Can ax-11 be rederived from its DV form without ax-13?

[Matthew House]

In set.mm, ax-11 is written as |- ( A. x A. y ph -> A. y A. x ph ), with no DV restrictions between x and y. Can it be derived as a theorem from the weaker form with the additional restriction $d x y, without using ax-13? If not, it would seem like we should create a new ax11v and have everything go through that, the same as ax6v and ax12v.

Matthew House

[Matthew House]

Actually, I'm not even sure if the ax11v → ax-11 rederivation can be performed with access to ax-13. The usual approach with distinctors runs into |- ( -. A. y y = x -> F/ y A. x A. y ph ), which isn't trivial with ax11v. The obvious idea would be to use a proper substitution to change the variable and then apply ax11v, but the proper substitution itself would require the full ax-11 to move through the quantifier. Perhaps there's a more clever kind of substitution that would work?

[Matthew House]

This has turned out to be a much harder problem than I'd initially imagined. In an attempt to obtain a negative result, I've written up a countermodel generator that's able to prove that most of the set.mm axioms are mutually independent: in particular, it proves ax-mp, ax-1 to ax-3, ax-gen, ax-4 to ax-9, and ax-12 are each independent from the rest of ax-mp to ax-13. But it can't fully prove the independence of ax-10, ax-11, and ax-13, nor can it prove the independence of ax-11 from ax11v.
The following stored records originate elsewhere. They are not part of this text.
(* ===== verification/_CoqProject ===== *)
-Q . S2P
Prelude.v
Floating.v
FloatFacts.v
CLib.v
Sys.v
UdsServer.v
Protocol.v
Json.v
Cli.v
CliMain.v
Utf8.v
Session.v
Config.v
ConfigParse.v
Logging.v
Poller.v
Llama.v
Model.v
Metrics.v
SessionManager.v
Policy.v
Bmt.v
Sampling.v
Scheduler.v
Daemon.v
JsonGrammar.v
SchedulerFacts.v
ToyLlama.v
SchedulerCorrect.v
Requests.v
Service.v
SessionManagerCorrect.v
EndToEnd.v
DaemonCorrect.v
UmadMain.v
At least it's gotten me a few partial results. Suppose that ax-11 is provable from ax11v + the rest of the axioms. Then:

• The proof requires all of ax-mp, ax-1, ax-2, ax-3, ax-gen, ax-4, ax-6, and ax-12.
• Either the proof requires ax-5, or the proof requires both ax-10 and ax11v.
• The proof might be able to avoid all of ax-5, ax-7, and ax-13.
• The proof might be able to avoid all of ax-5, ax-10, ax11v, and ax-13.

The existence of alcomimw makes it tricky to find a countermodel in general, but it's odd that I can't even prove that ax-5 is necessary.

[Matthew House]

I made a typo on that last bullet point: it should read that the proof could avoid all of ax-7, ax-10, ax11v, and ax-13.

Also, I mentioned alcomimw, but as written, it's not any stronger than ax11v. With ax11v + axc11r + ax-13, it's possible to come up with a similar "weak version" that suffices for all wff-free instances of ax-11, without needing the DV condition of alcomimw:

  ${
    $d x z w $.  $d y z w $.
    alcomfw2.1 $e |- F/ z ph $.
    alcomfw2.2 $e |- F/ w ph $.
    alcomfw2.3 $e |- F/ x ps $.
    alcomfw2.4 $e |- F/ y ps $.
    alcomfw2.5 $e |- ( ( x = z /\ y = w ) -> ( ph <-> ps ) ) $.
    $( Weak version of ~ alcom based on ~ ax11v and a double substitution. $)
    alcomfw2 $p |- ( A. x A. y ph <-> A. y A. x ph ) $= ? $.
  $}

The proof is to transform ( A. x A. y ph <-> A. z A. w ps ), swap the quantifiers with ax11v, and transform it back.